Seuls cinq sénateurs républicains ont voté avec l’ensemble des démocrates pour rejeter la résolution du sénateur Rand Paul [du Kentucky] qui refusait le procès de destitution de Trump. Et seuls 11 républicains de la Chambre des représentants ont voté pour enlever à Marjorie Taylor Greene ses fonctions au sein des deux commissions. Et cela malgré les menaces de mort très publiques qu’elle a proférées contre d’autres membres de la Chambre. Cette poignée de républicains – que les médias de l’establishment ont salués pour leur courage – a surtout été condamnée et critiquée par les partis républicains de leur État et de leur circonscription.
Tant que les États-Unis auront un système bipartite, les deux partis de la « grande tente » [« qui attrapent tout »] rassembleront un large éventail d’opinions sous leurs parapluies pro-capitalistes. L’année dernière, la députée Alexandria Ocasio-Cortez, qui s’est identifiée comme démocrate socialiste, a fait la une des quotidiens en déclarant que si les États-Unis avaient un système parlementaire, elle et le centriste néolibéral Joe Biden ne seraient pas dans le même parti. On pourrait dire la même chose de la droite de l’éventail politique. En Grande-Bretagne, la politique de type « trumpiste » trouve sa place dans des partis comme le UK Independence Party (UKIP) ou le Brexit Party [les deux animés par Nigel Farage], avant d’être réabsorbée par le parti conservateur (Tory). La politique étatsunienne, « populiste » et conservatrice de l’establishment, reste à l’intérieur du GOP.
Même si l’agenda du capital est le moteur des deux partis, le capital lui-même n’a pas assez de soutien pour inciter les électeurs à soutenir les seuls conservateurs élection après élection. Le Parti républicain moderne a donc compté sur des millions d’électeurs (blancs pour la plupart), issus pour la plupart de la classe moyenne, afin de continuer à faire élire ses candidats.
Tout a commencé avec la campagne présidentielle de 1964, lorsque le sénateur Barry Goldwater [sénateur de l’Arizona, 1909-1998] a lancé un appel aux électeurs en s’opposant explicitement à la loi sur les droits civils de 1964. Elle s’est prolongée avec l’adoption de politiques contre le droit à l’avortement et anti-LGBT afin de réunir le plus grand secteur d’électeurs républicains: les chrétiens évangélistes conservateurs.

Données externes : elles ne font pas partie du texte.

Lemma read_sign_spec m p neg sg k :
  cstr m p (sg ++ k) -> sign_ok neg sg k -> read_sign m p = Ok (neg, p + len sg) /\ cstr m (p + len sg) k.
Proof.
  intros H Hs. split; [|by apply cstr_app in H]. unfold read_sign.
  destruct Hs as [[-> ->]|[[-> ->]|(-> & -> & Hk)]]; cbn [app length] in *.
  - apply cstr_cons in H as (-> & _). done.
  - apply cstr_cons in H as (-> & _). done.
  - rewrite Z.add_0_r. destruct k as [|c k]; [by rewrite (cstr_nil _ _ H)|].
    apply cstr_cons in H as (-> & _). destruct Hk. rewrite bind_Ok.
    by rewrite (proj2 (Z.eqb_neq c 43)), (proj2 (Z.eqb_neq c 45)) by done.
Qed.

Lemma hex_prefix_spec m p s : cstr m p s -> hex_prefix m p = Ok (starts_hex s).
Proof.
  intros H. unfold hex_prefix. destruct s as [|a s]; [by rewrite (cstr_nil _ _ H)|].
  pose proof (cstr_cons _ _ _ _ H) as (-> & _ & _ & H'). rewrite bind_Ok. destruct (Z.eqb_spec a 48) as [->|Ha].
  - destruct s as [|c s]; [by rewrite (cstr_nil _ _ H')|]. by pose proof (cstr_cons _ _ _ _ H') as (-> & _).
  - cbn. destruct s; [done|]. by rewrite (proj2 (Z.eqb_neq a 48) Ha).
Qed.

(** [fst_is 48]: what the code tests on the first character. *)
Lemma head_48 m p s : cstr m p s -> exists b, rd m p = Ok b /\ (b =? 48) = (if head s is Some 48 then true else false).
Proof.
  intros H. destruct s as [|a s]; [exists 0; by rewrite (cstr_nil _ _ H)|].
  pose proof (cstr_cons _ _ _ _ H) as (-> & Ha & _). exists a. split; [done|]. cbn [head].
  destruct (Z.eqb_spec a 48) as [->|]; [done|]. destruct a as [|q|q]; try done.
  repeat (destruct q as [q|q|]; try done).
Qed.

(** What both functions do up to the digits. *)
Definition base_ok (base0 : Z) : Prop := base0 = 0 \/ 2 <= base0 <= 36.

Lemma base_ok_test base0 : base_ok base0 -> negb (base0 =? 0) && ((base0 <? 2) || (36 <? base0)) = false.
Proof.
  intros [->|H]; [done|]. rewrite (proj2 (Z.ltb_ge base0 2)), (proj2 (Z.ltb_ge 36 base0)) by lia.
  apply andb_false_r.
Qed.

Lemma strtoull_radix m s base0 rest : cstr m s rest -> base_ok base0 ->
  (if base0 =? 0 then
         h ← hex_prefix m s;
         if (h : bool) then Ok (16, s + 2) else
         b ← rd m s; Ok (if b =? 48 then (8, s) else (10, s))
       else if base0 =? 16 then
         h ← hex_prefix m s; Ok (base0, if (h : bool) then s + 2 else s)
       else Ok (base0, s)) = Ok ((radix base0 rest).1, s + Z.of_nat (radix base0 rest).2).
Proof.
  intros H Hb. unfold radix. destruct (Z.eqb_spec base0 0) as [->|H0].
  - rewrite (hex_prefix_spec _ _ _ H), bind_Ok. destruct (starts_hex rest); cbn [andb orb fst snd]; [done|].
    destruct (head_48 m s rest H) as (b & -> & Eb). rewrite bind_Ok, Eb. cbn. rewrite Z.add_0_r. by repeat case_match.
  - destruct (Z.eqb_spec base0 16) as [->|H16].
    + rewrite (hex_prefix_spec _ _ _ H), bind_Ok. destruct (starts_hex rest); cbn; [done|]. by rewrite Z.add_0_r.
    + cbn [orb]. rewrite andb_false_r. cbn. by rewrite Z.add_0_r.
Qed.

À bien des égards, l’élargissement de la « grande tente » du GOP pour y inclure des éléments de l’extrême droite et des complotistes à la QAnons – dont la vision du monde se superpose en grande partie avec la vision évangéliste du monde – est une version plus extrême du même procédé.
Dans une atmosphère de polarisation politique continue et dans la perspective d’un GOP que retrouve la majorité au Congrès en 2022, il n’y a aucune raison pour que les politiciens ou les responsables républicains créent une cassure dans ses rangs. Plus l’élite de Washington s’éloignera du 6 janvier et plus l’accent sera mis sur l’agenda des démocrates, et alors plus les républicains réussiront à faire revivre leurs partisans en opposition aux démocrates. Ajoutez à cela une structure politique [la délimitation des circonscriptions] qui est systématiquement biaisée en faveur de la représentation des blancs, des ruraux/exurbains et des conservateurs. Ainsi, toute personne qui écrit aujourd’hui une nécrologie du Parti républicain devra peut-être ravaler ses mots demain.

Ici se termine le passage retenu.